Collected data entries
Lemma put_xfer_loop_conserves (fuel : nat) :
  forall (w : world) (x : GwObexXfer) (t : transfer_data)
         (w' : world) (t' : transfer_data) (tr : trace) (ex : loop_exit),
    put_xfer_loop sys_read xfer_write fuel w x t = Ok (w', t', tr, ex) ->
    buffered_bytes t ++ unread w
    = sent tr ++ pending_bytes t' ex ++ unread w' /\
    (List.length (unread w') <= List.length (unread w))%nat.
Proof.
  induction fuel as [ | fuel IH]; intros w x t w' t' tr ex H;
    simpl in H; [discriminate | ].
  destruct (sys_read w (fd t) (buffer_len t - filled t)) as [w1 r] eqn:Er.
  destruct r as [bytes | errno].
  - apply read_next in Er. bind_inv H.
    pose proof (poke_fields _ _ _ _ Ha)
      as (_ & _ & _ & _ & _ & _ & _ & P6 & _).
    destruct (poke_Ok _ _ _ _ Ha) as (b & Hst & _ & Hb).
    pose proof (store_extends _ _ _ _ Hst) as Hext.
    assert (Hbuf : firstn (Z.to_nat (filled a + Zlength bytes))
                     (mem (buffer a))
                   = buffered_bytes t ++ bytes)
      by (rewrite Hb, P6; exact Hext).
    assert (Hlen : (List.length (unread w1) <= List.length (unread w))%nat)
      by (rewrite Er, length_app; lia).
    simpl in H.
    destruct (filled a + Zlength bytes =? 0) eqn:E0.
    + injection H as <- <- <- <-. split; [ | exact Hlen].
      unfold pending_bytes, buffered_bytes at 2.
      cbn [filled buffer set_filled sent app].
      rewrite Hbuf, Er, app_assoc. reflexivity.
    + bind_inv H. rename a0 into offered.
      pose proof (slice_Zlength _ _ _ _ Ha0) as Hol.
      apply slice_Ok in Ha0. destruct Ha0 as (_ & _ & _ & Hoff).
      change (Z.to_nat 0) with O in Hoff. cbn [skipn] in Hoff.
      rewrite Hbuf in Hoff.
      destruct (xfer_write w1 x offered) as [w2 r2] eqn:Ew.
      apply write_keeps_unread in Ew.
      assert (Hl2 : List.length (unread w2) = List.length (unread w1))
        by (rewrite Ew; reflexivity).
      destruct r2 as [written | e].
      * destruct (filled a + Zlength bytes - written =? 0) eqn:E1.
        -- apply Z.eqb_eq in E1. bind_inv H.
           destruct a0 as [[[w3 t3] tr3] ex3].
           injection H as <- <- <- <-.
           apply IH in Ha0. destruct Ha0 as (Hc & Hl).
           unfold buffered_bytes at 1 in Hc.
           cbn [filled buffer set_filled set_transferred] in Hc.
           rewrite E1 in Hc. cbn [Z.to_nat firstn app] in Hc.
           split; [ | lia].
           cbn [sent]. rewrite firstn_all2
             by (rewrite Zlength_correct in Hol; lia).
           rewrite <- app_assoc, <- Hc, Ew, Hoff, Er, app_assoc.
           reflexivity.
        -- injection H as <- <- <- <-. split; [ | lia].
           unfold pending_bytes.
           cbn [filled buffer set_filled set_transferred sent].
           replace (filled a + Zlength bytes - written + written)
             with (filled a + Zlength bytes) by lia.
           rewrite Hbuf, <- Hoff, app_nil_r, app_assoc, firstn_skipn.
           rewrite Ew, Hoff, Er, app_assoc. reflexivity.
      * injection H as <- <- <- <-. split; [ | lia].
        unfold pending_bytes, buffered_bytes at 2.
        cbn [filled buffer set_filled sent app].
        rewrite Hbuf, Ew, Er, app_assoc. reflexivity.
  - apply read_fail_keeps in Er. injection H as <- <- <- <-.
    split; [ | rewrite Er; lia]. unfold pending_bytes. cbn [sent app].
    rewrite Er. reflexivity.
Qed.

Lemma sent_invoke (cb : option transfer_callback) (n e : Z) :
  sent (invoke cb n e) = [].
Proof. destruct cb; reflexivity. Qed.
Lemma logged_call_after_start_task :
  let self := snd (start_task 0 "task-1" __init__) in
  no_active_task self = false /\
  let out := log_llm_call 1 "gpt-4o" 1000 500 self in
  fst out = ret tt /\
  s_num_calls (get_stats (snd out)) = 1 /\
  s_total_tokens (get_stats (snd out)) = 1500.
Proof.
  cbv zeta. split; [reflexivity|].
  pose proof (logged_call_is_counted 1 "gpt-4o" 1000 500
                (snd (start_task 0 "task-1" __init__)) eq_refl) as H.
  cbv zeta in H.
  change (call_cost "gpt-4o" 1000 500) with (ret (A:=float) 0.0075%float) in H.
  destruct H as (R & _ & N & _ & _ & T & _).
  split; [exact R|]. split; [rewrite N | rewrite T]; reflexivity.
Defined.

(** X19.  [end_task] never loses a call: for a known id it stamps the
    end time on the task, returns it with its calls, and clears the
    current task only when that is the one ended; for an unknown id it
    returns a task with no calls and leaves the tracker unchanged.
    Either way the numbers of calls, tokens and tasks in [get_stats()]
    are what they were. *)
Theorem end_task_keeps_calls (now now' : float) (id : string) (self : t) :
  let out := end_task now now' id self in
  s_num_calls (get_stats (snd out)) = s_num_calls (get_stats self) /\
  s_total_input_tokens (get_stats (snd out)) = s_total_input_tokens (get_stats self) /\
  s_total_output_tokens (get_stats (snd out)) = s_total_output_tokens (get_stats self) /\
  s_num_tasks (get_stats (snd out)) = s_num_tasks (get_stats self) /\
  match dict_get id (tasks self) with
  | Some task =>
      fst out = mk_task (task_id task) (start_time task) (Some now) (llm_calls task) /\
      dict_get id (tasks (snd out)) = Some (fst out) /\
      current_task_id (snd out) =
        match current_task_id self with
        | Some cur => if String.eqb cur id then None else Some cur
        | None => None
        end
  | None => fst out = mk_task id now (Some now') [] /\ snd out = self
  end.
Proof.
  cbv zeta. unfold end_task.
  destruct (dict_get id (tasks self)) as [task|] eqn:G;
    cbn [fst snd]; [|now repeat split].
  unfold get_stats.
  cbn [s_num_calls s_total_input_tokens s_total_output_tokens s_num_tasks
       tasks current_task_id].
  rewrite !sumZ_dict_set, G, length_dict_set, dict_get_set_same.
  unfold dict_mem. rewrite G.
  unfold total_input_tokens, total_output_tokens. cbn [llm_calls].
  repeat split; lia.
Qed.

### Your goal
The required output is the stretch of entries above from the line containing "destruct (sys_read w" through the line containing "destruct (poke_Ok _", reproduced exactly.

### Solved exercise
  destruct (sys_read w (fd t) (buffer_len t - filled t)) as [w1 r] eqn:Er.
  destruct r as [bytes | errno].
  - apply read_next in Er. bind_inv H.
    pose proof (poke_fields _ _ _ _ Ha)
      as (_ & _ & _ & _ & _ & _ & _ & P6 & _).
    destruct (poke_Ok _ _ _ _ Ha) as (b & Hst & _ & Hb).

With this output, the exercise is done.